Lettre de liaison FAG n°8 - 11.2018

Cher camarade,

Madame, Monsieur,

Après ces mois d’été, pendant lesquels j’espère que chacun a pu profiter de l’ensoleillement exceptionnel sans trop souffrir de la chaleur, les premières semaines de la rentrée ont été consacrées à 

la préparation de la célébration du centenaire de la création de l’Union des Aveugles de Guerre. 

Comme cela avait été indiqué dans la lettre de liaison n°7, cette commémoration aura lieu à Paris le samedi 8 décembre.

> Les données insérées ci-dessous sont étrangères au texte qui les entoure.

(** Under [desc(issues.createdAt)] an issue may come before another
    exactly when it is not older. *)
Lemma precedes_desc_createdAt (a b : Issue) :
  Ref.precedes [desc col_createdAt] a b = true <->
  issue_createdAt b <= issue_createdAt a.
Proof.
  simpl.
  destruct (Nat.ltb (issue_createdAt b) (issue_createdAt a)) eqn:Hba.
  - apply Nat.ltb_lt in Hba. split; [lia|reflexivity].
  - apply Nat.ltb_ge in Hba.
    destruct (Nat.ltb (issue_createdAt a) (issue_createdAt b)) eqn:Hab.
    + apply Nat.ltb_lt in Hab. split; [discriminate|lia].
    + apply Nat.ltb_ge in Hab. split; [lia|reflexivity].
Qed.

Lemma ordered_newest_first (l : list Issue) :
  StronglySorted (fun a b => issue_createdAt b <= issue_createdAt a)
                 (Ref.ordered [desc col_createdAt] l).
Proof.
  apply Sorted_StronglySorted.
  - intros a b c Hab Hbc. lia.
  - generalize (ordered_Sorted [desc col_createdAt] l).
    generalize (Ref.ordered [desc col_createdAt] l) as sorted.
    induction 1 as [|a sorted Hs IH Hhd]; constructor; [exact IH|].
    destruct Hhd as [|b rest Hab]; constructor.
    apply precedes_desc_createdAt, Hab.
Qed.

(** Attaching the related record does not disturb the order. *)
Lemma rows_newest_first (f : Issue -> nullable User) (l : list Issue) :
  StronglySorted (fun a b => issue_createdAt b <= issue_createdAt a) l ->
  StronglySorted Ref.newest_first
                 (map (fun i => mkIssueWithUser i (f i)) l).
Proof.
  induction 1 as [|a l Hs IH Hall]; simpl; constructor; [exact IH|].
  rewrite Forall_forall in *. intros row Hin.
  apply in_map_iff in Hin. destruct Hin as (i & <- & Hi).
  unfold Ref.newest_first; simpl. apply Hall, Hi.
Qed.

Lemma related_user_joined (l : list User) (i : Issue) :
  Ref.joined_with_owner l
    (mkIssueWithUser i
       (Ref.related_user (mkFindManyConfig true [desc col_createdAt]) l i)).
Proof.
  unfold Ref.joined_with_owner, Ref.related_user; simpl.
  destruct (find _ l) as [u|] eqn:Hfind.
  - apply find_some in Hfind. destruct Hfind as [Hin Heq].
    apply Nat.eqb_eq in Heq. split; assumption.
  - intros u Hin Heq.
    apply (find_none _ _ Hfind) in Hin.
    apply Nat.eqb_neq in Hin. contradiction.
Qed.

Lemma guarded_Normal_inv {A} (op : Ref.Op) (run : Ref.Store -> A * Ref.Store)
      (s s' : Ref.Store) (a : A) :
  Ref.guarded op run s = (Normal a, s') ->
  Ref.in_service op s /\ run s = (a, s').
Proof.
  unfold Ref.guarded, Ref.in_service.
  destruct (Ref.outage op (Ref.outages s)); [discriminate|].
  destruct (run s) as [a' s'']. intros H; inversion H; subst. auto.
Qed.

Nous comprenons que l’état de santé et l’éloignement constituent des obstacles à la participation de nombre d’entre vous et savons que vous serez à nos côtés par la pensée en ce jour où nous rendrons hommage à tous les aveugles de guerre. Nous nous réjouissons qu’un nombre important d’enfants et de petits- enfants de camarades ait répondu favorablement à l’invitation de la Fondation et se joigne aux camarades et aux veuves présents. A ce jour, 65 participants sont inscrits pour le déjeuner des Retrouvailles du samedi et plus d’une centaine assisteront dans l’après-midi à la messe et au concert donné par la chorale franco-allemande de Paris. La direction de cet ensemble composé d’une cinquantaine de choristes amateurs est assurée par Thomas Carré, fils, petit-fils et arrière-petit-fils d’aveugle de guerre, tout un symbole !

Cette année se termine sur une bonne nouvelle. Nous avons appris que le point d’indice de la pension militaire d’invalidité allait bénéficier d’une revalorisation avec effet rétroactif au 01janvier 2017. (Voir article dans la lettre).

Le conseil d’administration de la Fondation a décidé, en sa séance du 13 novembre, de porter le montant de l’allocation décès versée au conjoint survivant d’un aveugle de guerre à 1 500 €.

L’envoi traditionnel de la boîte de chocolats aux veuves sera reconduit et réalisé dans la première semaine de décembre. Nous rappelons qu’il est nécessaire d’en accuser réception par un appel téléphonique ou un petit mot au secrétariat afin que nous puissions nous assurer du bon acheminement des colis. Celles qui, l’année dernière, n’ont pas accusé réception ne seront pas concernées par l’envoi cette année car nous n’avons plus la certitude de l’exactitude de leur adresse. Si vous êtes dans ce cas, nous vous invitons à reprendre contact avec le secrétariat.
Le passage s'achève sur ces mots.